Learn By Doing

A Lifelong Learner Shares Thoughts About Education

I Miss The Motorola 6800

From the first CPU I ever built a computer around, the Motorola 6800, comes this retro blast on the 6502:

The 6502 was the brainchild of Chuck Peddle, at the time an engineer with Motorola. Peddle was one of the engineers who worked on the Motorola 6800, and one of his jobs was to, well, peddle the 6800 to customers. The customers loved everything about it except its $300 price tag. Peddle tried to convince management at Motorola to create a lower-cost microprocessor, but Motorola didn’t want to have such a chip cut into their not insubstantial profits from the 6800, and they told him in no uncertain terms that they wouldn’t build such a chip.

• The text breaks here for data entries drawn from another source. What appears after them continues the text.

(** The UTF-16 code units of a code point: itself, or two surrogates. *)
Definition code_units_of (c : N) : list N :=
  if (c <? 65536)%N then [c]
  else [(55296 + (c - 65536) / 1024)%N; (56320 + (c - 65536) mod 1024)%N].

Definition code_units (s : string) : list N :=
  flat_map code_units_of (code_points 0 0 s).

(** The lexicographic order of the code units. *)
Fixpoint units_leb (u v : list N) : bool :=
  match u, v with
  | [], _ => true
  | _ :: _, [] => false
  | a :: u', b :: v' =>
      if (a <? b)%N then true
      else if (b <? a)%N then false
      else units_leb u' v'
  end.

(** [s <= t] on strings *)
Definition string_leb (s t : string) : bool :=
  units_leb (code_units s) (code_units t).

(** A plain object: its properties. *)
Definition obj : Type := gmap string value.

(** ** Knockout's array functions *)

Module Ko.

(** [ko.utils.arrayIndexOf]: the first position whose element is [===] to
    [item], or -1. *)
Fixpoint arrayIndexOf (array : list value) (item : value) : Z :=
  match array with
  | [] => -1
  | x :: rest =>
      if strict_eq x item then 0
      else let i := arrayIndexOf rest item in
           if i <? 0 then -1 else i + 1
  end.

(** [array[i]]: [undefined] out of range. *)
Definition index (array : list value) (i : Z) : value :=
  if i <? 0 then VUndefined else default VUndefined (array !! Z.to_nat i).

(** [observableArray.push] on the underlying array. *)
Definition push (array : list value) (item : value) : list value :=
  array ++ [item].

(** [observableArray.remove(value)]: every element [===] to the value is
    spliced out.  (A function argument would be taken as a predicate; the
    model has no function values.) *)
Definition remove (array : list value) (v : value) : list value :=
  List.filter (fun x => negb (strict_eq x v)) array.

(** [observableArray.removeAll(arrayOfValues)] with an array argument:
    every element found in [arrayOfValues] is spliced out. *)
Definition removeAll (array arrayOfValues : list value) : list value :=
  List.filter (fun x => negb (0 <=? arrayIndexOf arrayOfValues x)) array.

Section Sort.

Variable number_to_string : Z -> string.

(** The order of [Array.prototype.sort] without a comparison function:
    [undefined] comes last, the other values are compared as strings. *)
Definition sort_le (x y : value) : bool :=
  match x, y with
  | _, VUndefined => true
  | VUndefined, _ => false
  | _, _ => string_leb (to_string number_to_string x) (to_string number_to_string y)
  end.

Fixpoint sort_insert (x : value) (sorted : list value) : list value :=
  match sorted with
  | [] => [x]
  | y :: rest => if sort_le x y then x :: y :: rest else y :: sort_insert x rest
  end.

(** [observableArray.sort()]: the underlying array sorted in that order,
    values that compare equal keeping their order. *)
Definition sort (array : list value) : list value :=
  foldr sort_insert [] array.

End Sort.

End Ko.

(** ** The first view-model (lines 2-9) *)

Module FirstName.

Record model : Type := Model {
  fName : value;
  array : list value
}.

(** The object of lines 2-8 after line 9 has written [" "] to [fName]. *)
Definition init : model := {| fName := VStr " "; array := [] |}.

(** [addName] (lines 5-7) *)
Definition addName (m : model) : model :=
  {| fName := fName m; array := Ko.push (array m) (fName m) |}.

End FirstName.

(** ** The demo view-model (lines 22-41) *)

Module BetterListModel.

Record model : Type := Model {
  itemToAdd : value;
  allItems : list value;
  selectedItems : list value
}.

(** [new BetterListModel()] *)
Definition init : model :=
  {| itemToAdd := VStr "";
     allItems := [VStr "Fries"; VStr "Eggs Benedict"; VStr "Ham"; VStr "Cheese"];
     selectedItems := [VStr "Ham"] |}.

(** [addItem] (lines 27-31) *)
Definition addItem (m : model) : model :=
  let m1 :=
    if negb (loose_eq_empty (itemToAdd m))
       && (Ko.arrayIndexOf (allItems m) (itemToAdd m) <? 0)
    then {| itemToAdd := itemToAdd m;
            allItems := Ko.push (allItems m) (itemToAdd m);
            selectedItems := selectedItems m |}
    else m in
  {| itemToAdd := VStr "";
     allItems := allItems m1;
     selectedItems := selectedItems m1 |}.
(** * Verification of the chunking core and the FFI protocol of
    [oxidize-pdf-dotnet], file [native/src/lib.rs].

    A Rust [&str] is modelled as its byte sequence, a [list Z] whose
    elements are the [u8] values.  Byte offsets are [nat] ([usize]).
    The arithmetic is written on [nat]: the additions [start + max_chunk_size]
    and [max_chunk_size * 4] of the source cannot wrap for a page shorter
    than 2^62 bytes, because a second window is only reached when
    [start + max_chunk_size] is below the page length. *)

From Stdlib Require Import ZArith Lia Bool Floats.
From Stdlib Require Strings.String Strings.Ascii.
From Stdlib Require Import List.
Import ListNotations.

Open Scope Z_scope.

(* ------------------------------------------------------------------ *)
(** ** Bytes and char boundaries ([core::str]) *)

(** [utf8_is_cont_byte]: [(byte as i8) < -64]. *)
Definition utf8_is_cont_byte (b : Z) : bool := (128 <=? b) && (b <? 192).

(** [str::is_char_boundary]:
    [index == 0 || match bytes.get(index) { None => index == len,
                                             Some(&b) => (b as i8) >= -0x40 }] *)
Definition is_char_boundary (s : list Z) (index : nat) : bool :=
  (index =? 0)%nat ||
  match nth_error s index with
  | None => (index =? length s)%nat
  | Some b => negb (utf8_is_cont_byte b)
  end.

(** The [while] loop of [find_char_boundary]; [fuel] bounds the number of
    increments, the loop itself stops at the latest at [s.len()]. *)
Fixpoint find_char_boundary_loop (fuel : nat) (s : list Z) (index : nat) : nat :=
  match fuel with
  | O => index
  | S fuel' =>
      if (index <? length s)%nat && negb (is_char_boundary s index)
      then find_char_boundary_loop fuel' s (S index)
      else index
  end.

(** [fn find_char_boundary(s: &str, mut index: usize) -> usize] (lines 27-38). *)
Definition find_char_boundary (s : list Z) (index : nat) : nat :=
  if (length s <=? index)%nat then length s
  else find_char_boundary_loop (length s - index) s index.

(** Slicing [&s[a..b]]: panics ([None]) unless [a <= b <= len] and both
    ends are char boundaries. *)
Definition str_slice (s : list Z) (a b : nat) : option (list Z) :=
  if (a <=? b)%nat && (b <=? length s)%nat
     && is_char_boundary s a && is_char_boundary s b
  then Some (firstn (b - a) (skipn a s))
  else None.

(* ------------------------------------------------------------------ *)
(** ** UTF-8 validity ([core::str::validations::run_utf8_validation]) *)

(** [UTF8_CHAR_WIDTH] table. *)
Definition utf8_char_width (b : Z) : nat :=
  if (0 <=? b) && (b <? 128) then 1
  else if (194 <=? b) && (b <=? 223) then 2
  else if (224 <=? b) && (b <=? 239) then 3
  else if (240 <=? b) && (b <=? 244) then 4
  else 0.

Definition in_range (lo hi b : Z) : bool := (lo <=? b) && (b <=? hi).

(** Second byte of a 3-byte sequence:
    [(0xE0, 0xA0..=0xBF) | (0xE1..=0xEC, 0x80..=0xBF) | (0xED, 0x80..=0x9F)
     | (0xEE..=0xEF, 0x80..=0xBF)] *)
Definition three_ok (first a : Z) : bool :=
  (Z.eqb first 224 && in_range 160 191 a)
  || (in_range 225 236 first && in_range 128 191 a)
  || (Z.eqb first 237 && in_range 128 159 a)
  || (in_range 238 239 first && in_range 128 191 a).

(** Second byte of a 4-byte sequence:
    [(0xF0, 0x90..=0xBF) | (0xF1..=0xF3, 0x80..=0xBF) | (0xF4, 0x80..=0x8F)] *)
Definition four_ok (first a : Z) : bool :=
  (Z.eqb first 240 && in_range 144 191 a)
  || (in_range 241 243 first && in_range 128 191 a)
  || (Z.eqb first 244 && in_range 128 143 a).

Fixpoint run_utf8_validation (v : list Z) : bool :=
  match v with
  | [] => true
  | first :: r =>
      if (0 <=? first) && (first <? 128) then run_utf8_validation r
      else
        match utf8_char_width first, r with
        | 2%nat, a :: r1 => utf8_is_cont_byte a && run_utf8_validation r1
        | 3%nat, a :: b :: r2 =>
            three_ok first a && utf8_is_cont_byte b && run_utf8_validation r2
        | 4%nat, a :: b :: c :: r3 =>
            four_ok first a && utf8_is_cont_byte b && utf8_is_cont_byte c
            && run_utf8_validation r3
        | _, _ => false
        end
  end.

(** One well-formed UTF-8 sequence: the bytes accepted by one round of
    [run_utf8_validation]. *)
Definition utf8_char_ok (c : list Z) : bool :=
  match c with
  | [first] => (0 <=? first) && (first <? 128)
  | [first; a] => (utf8_char_width first =? 2)%nat && utf8_is_cont_byte a
  | [first; a; b] =>
      (utf8_char_width first =? 3)%nat && three_ok first a && utf8_is_cont_byte b
  | [first; a; b; c] =>
      (utf8_char_width first =? 4)%nat && four_ok first a && utf8_is_cont_byte b
      && utf8_is_cont_byte c
  | _ => false
  end.

(* ------------------------------------------------------------------ *)
(** ** Decoding ([core::str::next_code_point], [next_code_point_reverse]) *)

Definition CONT_MASK : Z := 63.
(** * TrendRadar: analysis-and-notification pipeline

    A shallow embedding of three modules of the repository,

    - [trendradar/core/config.py]     (module [Config]),
    - [trendradar/storage/manager.py] (module [Storage]),
    - [trendradar/__main__.py]        (module [Main]),

    together with the properties the specification states about them.

    Conventions.  A Python [str] is a Rocq [string] whose characters are
    code points below 256.  A Python [dict] with string keys is a
    [gmap string _]; [None] is [None]; an exception is a constructor of
    [Py.exn] carried by [Py.result] or by the pipeline monad of [Main]. *)

From Stdlib Require Import ZArith Ascii String List Bool Lia.
From stdpp Require Import gmap strings list fin_maps.

Local Open Scope string_scope.
Local Open Scope list_scope.

(* ===================================================================== *)
(** * Python primitives used by the three modules                        *)
(* ===================================================================== *)

Module Py.

Inductive exn : Type :=
| ImportError
| ValueError
| RuntimeError
| OtherException.

Inductive result (A : Type) : Type :=
| Ok (a : A)
| Raise (e : exn).
Arguments Ok {A} a.
Arguments Raise {A} e.
(** * qr_labels: a shallow embedding of [qr_labels.py]

    The development follows the source file top-down: Python's built-in
    string operations that the program calls, the regular-expression
    fragment used by [_rx_url], the standard library's [textwrap.wrap]
    (with the default options the program relies on), and then the
    program's own functions [chunk_str], [LabelData.__init__],
    [Args.process_args] and [draw_address].

    Strings are lists of characters.  A character is an [ascii], read as
    the code point 0..255 (Latin-1); the character classes below are the
    ones CPython uses on that range. *)

From Stdlib Require Import String Ascii.
From Stdlib Require Import List ZArith Lia Bool Arith QArith.
Import ListNotations.

Local Open Scope Z_scope.

(** ** Results of fallible code *)

Inductive result (E A : Type) : Type :=
| Ok (a : A)
| Err (e : E).

Arguments Ok {E A} a.
Arguments Err {E A} e.

Definition bind {E A B} (m : result E A) (k : A -> result E B) : result E B :=
  match m with
  | Ok a => k a
  | Err e => Err e
  end.

Notation "x <- m ;; k" := (bind m (fun x => k))
  (at level 61, m at next level, right associativity).

(** ** Python strings *)

Module Py.

Definition str := list ascii.

(** A literal. *)
Definition lit (s : string) : str := list_ascii_of_string s.
Arguments lit s%_string.

(** [len(s)] *)
Definition len {A} (s : list A) : Z := Z.of_nat (length s).

Definition code (c : ascii) : N := N_of_ascii c.

Definition between (lo hi : N) (c : ascii) : bool :=
  ((lo <=? code c) && (code c <=? hi))%N.

(** [c.isspace()]: the characters [str.strip] and [str.rstrip] remove. *)
Definition isspace (c : ascii) : bool :=
  between 9 13 c || between 28 32 c || between 133 133 c || between 160 160 c.

Fixpoint drop_while {A} (p : A -> bool) (s : list A) : list A :=
  match s with
  | [] => []
  | c :: s' => if p c then drop_while p s' else s
  end.

(** [s.rstrip()] *)
Definition rstrip (s : str) : str := rev (drop_while isspace (rev s)).

(** [s.strip() == ''] *)
Definition is_blank (s : str) : bool := forallb isspace s.

(** [s.startswith(p)] *)
Fixpoint startswith (s p : str) : bool :=
  match p, s with
  | [], _ => true
  | _ :: _, [] => false
  | a :: p', c :: s' => Ascii.eqb c a && startswith s' p'
  end.

(** [sub in s] *)
Fixpoint contains (sub s : str) : bool :=
  startswith s sub ||
  match s with
  | [] => false
  | _ :: s' => contains sub s'
  end.

(** [s.split(sep)] for a non-empty separator: [skip] counts the characters
    of a separator occurrence still to be passed over, [cur] holds the
    current field, last character first. *)
Fixpoint split_from (sep : str) (skip : nat) (cur : str) (s : str) : list str :=
  match s with
  | [] => [rev cur]
  | c :: s' =>
      match skip with
      | S k => split_from sep k cur s'
      | O =>
          if startswith s sep
          then rev cur :: split_from sep (length sep - 1) [] s'
          else split_from sep 0 (c :: cur) s'
      end
  end.

Definition split (s sep : str) : list str := split_from sep 0 [] s.

(** Slice bounds: a negative index counts from the end, and both ends are
    clipped to the string. *)
Definition clip (n i : Z) : Z :=
  if i <? 0 then Z.max 0 (i + n) else Z.min i n.

(** [s[a:b]] *)
Definition slice {A} (s : list A) (a b : Z) : list A :=
  let a' := clip (len s) a in
  let b' := clip (len s) b in
  firstn (Z.to_nat (b' - a')) (skipn (Z.to_nat a') s).

(** [s[a:]] *)
Definition slice_from {A} (s : list A) (a : Z) : list A :=
  skipn (Z.to_nat (clip (len s) a)) s.

(** [range(0, n)] *)
Definition range (n : Z) : list Z := map Z.of_nat (seq 0 (Z.to_nat n)).
(** [channel.call({ selfDeaf })]: the request reaches the platform, which
    resolves it with a new connection or rejects it. *)
Definition channel_call (channel : DMChannel) (self_deaf : bool)
  : M VoiceUtils VoiceConnection :=
  fun v =>
    let v1 := {| cache := cache v; created := created v;
                 calls := calls v ++ [(channel_id channel, self_deaf)] |} in
    match call_rejects channel self_deaf with
    | Some e => (Thrown e, v1)
    | None =>
        (Returned {| conn_id := created v1;
                     conn_channel := channel_id channel;
                     selfDeaf := self_deaf |},
         {| cache := cache v1; created := S (created v1); calls := calls v1 |})
    end.

(** [new StreamDispatcher(conn, maxTime)]. *)
Definition new_StreamDispatcher (conn : VoiceConnection) (max_time : option Z)
  : M VoiceUtils StreamDispatcher :=
  fun v =>
    (Returned {| sd_id := created v; voiceConnection := conn;
                 connectionTimeout := max_time |},
     {| cache := cache v; created := S (created v); calls := calls v |}).

(** [this.cache.set(key, sub)]. *)
Definition cache_set (key : Snowflake) (sub : StreamDispatcher)
  : M VoiceUtils unit :=
  modify (fun v => {| cache := <[key := sub]> (cache v);
                      created := created v; calls := calls v |}).

(** Reading a member of [options]: a TypeError when [options] is
    undefined. *)
Definition member {A : Type} (options : option JoinOptions)
    (name : string) (proj : JoinOptions -> A) : M VoiceUtils A :=
  match options with
  | None =>
      throw (TypeError
               ("Cannot read properties of undefined (reading '" ++ name ++ "')"))
  | Some o => ret (proj o)
  end.

(** [join]: the argument of [channel.call] is evaluated first. *)
Definition join (channel : DMChannel) (options : option JoinOptions)
  : M VoiceUtils VoiceConnection :=
  d <- member options "deaf" deaf ;;
  channel_call channel (Boolean d).

Definition connect (channel : DMChannel) (options : option JoinOptions)
  : M VoiceUtils StreamDispatcher :=
  conn <- join channel options ;;
  max_time <- member options "maxTime" maxTime ;;
  sub <- new_StreamDispatcher conn max_time ;;
  cache_set (channel_id channel) sub ;;;
  ret sub.

Definition getConnection (v : VoiceUtils) (guild : Snowflake)
  : option StreamDispatcher :=
  cache v !! guild.

End VoiceUtilsTs.

(** ** The Player class *)

Module PlayerTs.

Import Eff.

(** *** The queue table *)

Record YtdlOptions : Type := {
  highWaterMark : Z
}.
(* ===== verification/_CoqProject ===== *)
-Q . S2P
Prelude.v
State.v
Concurrent.v
GoStr.v
Regexp.v
Exec.v
Version.v
KeosTypes.v
Descriptor.v
ValidateUtils.v
Secrets.v
NetIP.v
Aws.v
ValidateCommon.v
ValidateAWS.v
ValidateAzure.v
ValidateGCP.v
Validate.v
Commons.v
Kubeconfig.v
Errors.v
KindConfig.v
Nodes.v
Docker.v
Network.v
Create.v
Base64.v
Oci.v
Worker.v
Charts.v
Builder.v
Clouds.v
Install.v
Operator.v
Providers.v
Descriptors.v
CreateWorker.v
Effects.v
Execution.v
Handover.v
Refresher.v
Masquerade.v
Kindnet.v
Patch.v
NodeCommands.v
Kubeadm.v
NodeConfig.v
KubeActions.v
Runtime.v
NodeProvider.v
Racing.v
Images.v
Machine.v
DockerProvider.v
PodmanProvider.v
Api.v
CreateCommand.v
Spinner.v
Cli.v
Load.v
Logs.v
NodeManifests.v
NodeImage.v
BuildImage.v
Commands.v
Pipes.v
Chains.v
KindnetMain.v
KubeconfigFile.v
DeepCopies.v
Sets.v
CommandTree.v
Fs.v
RefreshLoop.v
ContainerCmd.v
App.v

In response, Peddle and a handful of other 6800 engineers left Motorola and built one themselves. It was the MOS Technology 6502 and sold for $25. Even though both the 6800 and 6502 had a clock rate of 1 MHz, the 6502 had a minimal instruction pipeline that overlapped the fetch of the next instruction with the execution of the current one when possible, giving it a significant performance boost. And of course it sold for ten times less. So it ended up everywhere.

A graphic of the 6502 chip at Visual6502.org

Welcome to Visual6502.org! Here we’ll slowly but surely present our small team’s effort to preserve, study, and document historic computers.  We aim to present our work in a visual, intuitive manner for education and inspiration, and to serve as a solid verifiable reference for classic computer systems.  See our slides for an introduction and some fun images.

Have you ever wondered how the chips inside your computer work?  How they process information and run programs?  Are you maybe a bit let down by the low resolution of chip photographs on the web or by complex diagrams that reveal very little about how circuits work?  Then you’ve come to the right place!

The first of our projects is aimed at the classic MOS 6502 processor.  It’s similar to work carried out for the Intel 4004 35th anniversary project, though we’ve taken a different approach to modeling and studying the chip.  In the summer of 2009, working from a single 6502, we exposed the silicon die, photographed its surface at high resolution and also photographed its substrate.  Using these two highly detailed aligned photographs, we created vector polygon models of each of the chip’s physical components – about 20,000 of them in total for the 6502.  These components form circuits in a few simple ways according to how they contact each other, so by intersecting our polygons, we were able to create a complete digital model and transistor-level simulation of the chip.

What always impresses me the most is that we did all of this work, whether boards like me, or chips like Chuck, by hand, both in design and build.